(** X4.  Whatever the page holds, what the fetch returns is a sublist of
    its elements: the batches it keeps come in the order of the page, none
    more often than the page holds it and none that the page does not
    hold. *)
Theorem fetched_batches_sublist_of_page (w : World) (self : CloverAPI)
    (year month : Z) (σ : Output) (r : Response) (o : gmap string json)
    (elements : list json) :
  valid_window year month →
  http w (length (requests σ)) (batches_request self) = Answered r →
  json_body r = Some (JObj o) →
  o !! "elements" = Some (JArr elements) →
  ∃ batches σ',
    get_closeouts_by_month w self year month σ = (Ok batches, σ')
    ∧ sublist batches elements.
Proof.
  intros Hv Hh Hj He. rewrite get_closeouts_unfold by done.
  destruct (error_status (status_code r)) eqn:Hst.
  { rewrite (make_request_error_status w self _ _ r); [|done..].
    eexists _, _. split; [done|]. apply sublist_nil_l. }
  rewrite (make_request_json w self _ _ r (JObj o)); [|done..].
  cbn [py_get mbind result_bind]. rewrite He.
  change (default (JArr []) (Some (JArr elements))) with (JArr elements).
  cbn [py_iter mbind result_bind].
  destruct (filter_batches (tz w) year month elements) as [f|e] eqn:Hf.
  - eexists _, _. split; [done|]. by eapply filter_batches_sublist.
  - eexists _, _. split; [done|]. apply sublist_nil_l.
Qed.

Lemma fetched_batches_sublist_of_page_witness :
  ∃ batches σ',
    get_closeouts_by_month sample_world sample_api 2025 1 no_output
    = (Ok batches, σ')
    ∧ sublist batches [sample_batch; late_batch; old_batch].
Proof.
  exact (fetched_batches_sublist_of_page sample_world sample_api 2025 1
           no_output (page 200 [sample_batch; late_batch; old_batch])
           {[ "elements" := JArr [sample_batch; late_batch; old_batch] ]}
           [sample_batch; late_batch; old_batch]
           valid_window_2025_1 eq_refl eq_refl eq_refl).
Defined.

(** ** A month whose fetch failed *)

Lemma generate_monthly_of_no_batches w self year month σ σ1 :
  get_closeouts_by_month w self year month σ = (Ok [], σ1) →
  generate_monthly_csv_data w self year month σ
  = (Ok ((fun day => zero_row (date_str year month day))
           <$> seqZ 1 (days_in_month year month)), σ1).
Proof.
  intros Hget. by rewrite (generate_monthly_unfold _ _ _ _ _ [] _ [] Hget).
Qed.

Lemma py_sum_zero_rows (f : Row → Qc) (g : Z → string) (days : list Z) :
  f = debit ∨ f = tip ∨ f = total →
  py_sum (f <$> ((fun day => zero_row (g day)) <$> days)) = 0%Qc.
Proof.
  intros Hf. rewrite <- list_fmap_compose.
  assert (Hz : ∀ day, (f ∘ (fun day => zero_row (g day))) day = 0%Qc)
    by (intros day; destruct Hf as [-> | [-> | ->]]; reflexivity).
  unfold py_sum. induction days as [|day days IH]; [done|].
  cbn [fmap list_fmap foldl]. rewrite Hz.
  replace (0 + 0)%Qc with 0%Qc by (by apply Qc_is_canon). exact IH.
Qed.

(** X5.  When the request of a month fails (a network error, a 4xx or 5xx
    status, a body that is not JSON), nothing fails downstream: the monthly
    export writes a complete report in which every day of the month and
    the [TOTAL] row read 0.00, exactly as for a month without batches. *)
Theorem failed_fetch_gives_zero_report (w : World) (self : CloverAPI)
    (year month : Z) (filename : option string) (σ σ0 : Output) (e : exn) :
  valid_window year month →
  _make_request w self "/batches?limit=901"
    (with_stdout σ (fetch_banner year month)) = (Raise e, σ0) →
  writable w (month_filename year month filename) = true →
  ∃ σ',
    export_monthly_csv w self year month filename σ
    = (Ok (month_filename year month filename), σ')
    ∧ files σ'
      = (files σ
         ++ [(month_filename year month filename,
              [Text "Belle Nails and Spa";
               Text ("Sales for the month of " +:+ month_name month +:+ " "
                     +:+ fmt_d year);
               csv_header]
              ++ ((fun day => CsvRow [date_str year month day;
                                      "0.00"; "0.00"; "0.00"])
                    <$> seqZ 1 (days_in_month year month))
              ++ [CsvRow ["TOTAL"; "0.00"; "0.00"; "0.00"]])])%list
    ∧ "Error fetching batches: " +:+ exn_str e ∈ stdout σ'.
Proof.
  intros Hv Hreq Hw.
  assert (Hget : get_closeouts_by_month w self year month σ
                 = (Ok [], with_stdout σ0
                             ["Error fetching batches: " +:+ exn_str e])).
  { rewrite get_closeouts_unfold by done. by rewrite Hreq. }
  pose proof (generate_monthly_of_no_batches _ _ _ _ _ _ Hget) as Hgen.
  pose proof (make_request_requests w self "/batches?limit=901"
                (with_stdout σ (fetch_banner year month))) as [_ Hfiles].
  rewrite Hreq in Hfiles. cbn in Hfiles.
  eexists. split; [by apply (export_monthly_unfold _ _ _ _ _ _ _ _ Hgen Hw)|].
  split.
  - cbn [files with_stdout with_file]. rewrite Hfiles.
    rewrite !py_sum_zero_rows by auto.
    rewrite <- list_fmap_compose. reflexivity.
  - cbn [stdout with_stdout with_file].
    apply elem_of_app. left. apply elem_of_app. right. by left.
Qed.

Lemma failed_fetch_gives_zero_report_witness :
  ∃ σ',
    export_monthly_csv (world_with (NetworkFailure "no route to host"))
      sample_api 2025 2 None no_output
    = (Ok "clover_monthly_data_2025_02.csv", σ')
    ∧ "Error fetching batches: no route to host" ∈ stdout σ'.
Proof.
  destruct (failed_fetch_gives_zero_report
              (world_with (NetworkFailure "no route to host")) sample_api
              2025 2 None no_output _ (ConnectionError "no route to host")
              valid_window_2025_2
              (make_request_network_failure
                 (world_with (NetworkFailure "no route to host")) sample_api
                 "/batches?limit=901"
                 (with_stdout no_output (fetch_banner 2025 2))
                 "no route to host" eq_refl) eq_refl)
    as (σ' & Hexp & _ & Hout).
  exists σ'. split; [exact Hexp | exact Hout].
Defined.

(** ** Nothing is lost by the grouping *)

Lemma py_sum_cons x l : py_sum (x :: l) = (x + py_sum l)%Qc.
Proof. change (x :: l) with ([x] ++ l)%list. rewrite py_sum_app. f_equal.
  unfold py_sum. cbn. ring. Qed.

Lemma py_sum_fmap_add {A} (a b : A → Qc) (l : list A) :
  py_sum ((fun d => a d + b d)%Qc <$> l)
  = (py_sum (a <$> l) + py_sum (b <$> l))%Qc.
Proof.
  induction l as [|d l IH]; cbn [fmap list_fmap].
  - unfold py_sum. cbn. ring.
  - rewrite !py_sum_cons, IH. ring.
Qed.

Lemma py_sum_fmap_zero {A} (l : list A) :
  py_sum ((fun _ => 0%Qc) <$> l) = 0%Qc.
Proof.
  induction l as [|d l IH]; [done|].
  cbn [fmap list_fmap]. rewrite py_sum_cons, IH. ring.
Qed.

Lemma py_sum_indicator (x : string) (v : Qc) (l : list string) :
  NoDup l → x ∈ l →
  py_sum ((fun d => if String.eqb x d then v else 0%Qc) <$> l) = v.
Proof.
  induction 1 as [|d l Hd Hnd IH]; [by intros ?%elem_of_nil|].
  intros Hin. cbn [fmap list_fmap]. rewrite py_sum_cons.
  destruct (String.eqb_spec x d) as [-> | Hne].
  - replace (py_sum _) with 0%Qc; [ring|]. symmetry.
    erewrite list_fmap_ext; [apply py_sum_fmap_zero|].
    intros i d' Hd'. cbn.
    destruct (String.eqb_spec d d') as [-> | _]; [|done].
    destruct Hd. by eapply list_elem_of_lookup_2.
  - apply elem_of_cons in Hin as [-> | Hin]; [done|].
    rewrite IH by done. ring.
Qed.

Lemma on_day_cons d info infos :
  on_day d (info :: infos)
  = if String.eqb (date info) d then info :: on_day d infos else on_day d infos.
Proof. reflexivity. Qed.

(** The sums of the days add up to the sum of the summaries, when every
    summary belongs to one of the days. *)
Lemma day_sums_add_up (f : Row → Qc) (dates : list string) (infos : list Row) :
  NoDup dates → Forall (fun info => date info ∈ dates) infos →
  py_sum ((fun d => py_sum (f <$> on_day d infos)) <$> dates)
  = py_sum (f <$> infos).
Proof.
  intros Hnd. induction 1 as [|info infos Hin _ IH].
  - cbn [on_day List.filter fmap list_fmap]. apply py_sum_fmap_zero.
  - cbn [fmap list_fmap]. rewrite py_sum_cons, <- IH.
    rewrite <- (py_sum_indicator (date info) (f info) dates Hnd Hin).
    rewrite <- py_sum_fmap_add. f_equal. apply list_fmap_ext.
    intros i d _. cbv beta. rewrite on_day_cons.
    destruct (String.eqb (date info) d).
    + cbn [fmap list_fmap]. by rewrite py_sum_cons.
    + ring.
Qed.

Lemma month_dates_NoDup year month :
  1 ≤ month ≤ 12 →
  NoDup (date_str year month <$> seqZ 1 (days_in_month year month)).
Proof.
  intros Hm. pose proof (days_in_month_bounds year month Hm) as Hd.
  apply NoDup_alt. intros i j d. rewrite !list_lookup_fmap.
  destruct (seqZ _ _ !! i) as [di|] eqn:Hi; [|done].
  destruct (seqZ _ _ !! j) as [dj|] eqn:Hj; [|done].
  apply lookup_seqZ in Hi as [-> Hi]. apply lookup_seqZ in Hj as [-> Hj].
  cbn. intros [= Hdi] [= Hdj].
  destruct (Nat.lt_trichotomy i j) as [Hlt | [-> | Hgt]]; [|done|].
  - pose proof (date_str_ascending year month (1 + Z.of_nat i) (1 + Z.of_nat j)
                  ltac:(lia) ltac:(lia) ltac:(lia)) as H.
    rewrite Hdi, Hdj, string_ltb_irrefl in H. done.
  - pose proof (date_str_ascending year month (1 + Z.of_nat j) (1 + Z.of_nat i)
                  ltac:(lia) ltac:(lia) ltac:(lia)) as H.
    rewrite Hdi, Hdj, string_ltb_irrefl in H. done.
Qed.

(** Under exact arithmetic each column of the rows adds up to the same
    column added over the summaries. *)
Lemma month_rows_sums w self year month σ σ1 batches infos :
  get_closeouts_by_month w self year month σ = (Ok batches, σ1) →
  summaries (tz w) batches = Ok infos →
  ∃ rows,
    generate_monthly_csv_data w self year month σ = (Ok rows, σ1)
    ∧ rows = (fun day => day_sum (date_str year month day) infos)
               <$> seqZ 1 (days_in_month year month)
    ∧ py_sum (debit <$> rows) = py_sum (debit <$> infos)
    ∧ py_sum (tip <$> rows) = py_sum (tip <$> infos)
    ∧ py_sum (total <$> rows) = py_sum (total <$> infos).
Proof.
  intros Hget Hsum.
  pose proof (get_closeouts_Ok_valid _ _ _ _ _ _ _ Hget) as (_ & Hm & _).
  eexists. split; [by apply (generate_monthly_unfold _ _ _ _ _ batches)|].
  split; [reflexivity|].
  assert (Hin : Forall (fun info => date info
                          ∈ date_str year month
                            <$> seqZ 1 (days_in_month year month)) infos).
  { apply Forall_forall. intros info Hinfo.
    destruct (fetched_summaries_in_month _ _ _ _ _ _ _ _ Hget Hsum
                info Hinfo) as (day & Hday & ->).
    apply list_elem_of_fmap. exists day. split; [done|].
    apply elem_of_seqZ. lia. }
  pose proof (month_dates_NoDup year month Hm) as Hnd.
  split_and!.
  - rewrite <- (day_sums_add_up debit _ _ Hnd Hin).
    by rewrite <- !list_fmap_compose.
  - rewrite <- (day_sums_add_up tip _ _ Hnd Hin).
    by rewrite <- !list_fmap_compose.
  - rewrite <- (day_sums_add_up total _ _ Hnd Hin).
    by rewrite <- !list_fmap_compose.
Qed.

(** The cents of the summaries are those of the batches. *)
Lemma summaries_cents tz batches infos :
  Forall (wf_batch tz) batches → summaries tz batches = Ok infos →
  (shown_cents ∘ total) <$> infos = sales_total <$> batches
  ∧ (shown_cents ∘ tip) <$> infos = tip_cents <$> batches
  ∧ (shown_cents ∘ debit) <$> infos
    = (fun batch => sales_total batch - tip_cents batch) <$> batches.
Proof.
  intros Hwf. revert infos.
  induction Hwf as [|batch rest Hb _ IH]; intros infos.
  - by intros [= <-].
  - cbn [summaries]. destruct batch as [| | | | |o]; try done.
    destruct (format_single_batch_wf _ _ Hb) as (d & _ & ->).
    cbn [mbind result_bind].
    destruct (summaries tz rest) as [infos0|]; cbn [mbind result_bind]; [|done].
    intros [= <-]. destruct (IH _ eq_refl) as (Hs & Ht & Hd).
    assert (Htip : tip_of (JObj o) = cents (tip_cents (JObj o))).
    { unfold tip_of, tip_cents. destruct (0 <? tips_count (JObj o)); [done|].
      by rewrite cents_0. }
    cbn [fmap list_fmap compose total tip debit].
    rewrite Htip, cents_sub, !shown_cents_cents.
    split_and!; f_equal; assumption.
Qed.

(** X6.  The cents shown in the rows of a month account for every fetched
    batch exactly once: on batches that follow the data model, with amounts
    of at most [max_cents] and at most [max_page] of them, each column of
    the rows adds up, in cents, to that amount added over all the batches
    the fetch returned: the sales, the tips that count, and their
    difference. *)
Theorem month_rows_add_up_to_batches (w : World) (self : CloverAPI)
    (year month : Z) (σ σ1 : Output) (batches : list json) :
  get_closeouts_by_month w self year month σ = (Ok batches, σ1) →
  Forall (wf_batch (tz w)) batches →
  modest_page batches →
  ∃ rows,
    generate_monthly_csv_data w self year month σ = (Ok rows, σ1)
    ∧ sum_Z ((shown_cents ∘ total) <$> rows) = sum_Z (sales_total <$> batches)
    ∧ sum_Z ((shown_cents ∘ tip) <$> rows) = sum_Z (tip_cents <$> batches)
    ∧ sum_Z ((shown_cents ∘ debit) <$> rows)
      = sum_Z ((fun batch => sales_total batch - tip_cents batch) <$> batches).
Proof.
  intros Hget Hwf _.
  destruct (summaries_wf _ _ Hwf) as [infos Hsum].
  destruct (month_rows_sums _ _ _ _ _ _ _ _ Hget Hsum)
    as (rows & Hgen & Hrows & Hd & Ht & Hs).
  pose proof (summaries_whole_cents _ _ _ Hwf Hsum) as Hci.
  assert (Hcr : Forall row_whole_cents rows).
  { rewrite Hrows. apply Forall_fmap, Forall_forall. intros day _.
    by apply day_sum_whole_cents. }
  destruct (shown_cents_columns rows Hcr) as (Hrd & Hrt & Hrs).
  destruct (shown_cents_columns infos Hci) as (Hid & Hit & His).
  destruct (summaries_cents _ _ _ Hwf Hsum) as (Hbs & Hbt & Hbd).
  exists rows. split; [done|].
  split_and!.
  - by rewrite <- Hrs, Hs, His, Hbs.
  - by rewrite <- Hrt, Ht, Hit, Hbt.
  - by rewrite <- Hrd, Hd, Hid, Hbd.
Qed.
= = = =
## PROBLEM TO WORK ON
The lines above that include "exactly" should each be listed.

## TASK OUTPUT
    the [TOTAL] row read 0.00, exactly as for a month without batches. *)
    batch exactly once: on batches that follow the data model, with amounts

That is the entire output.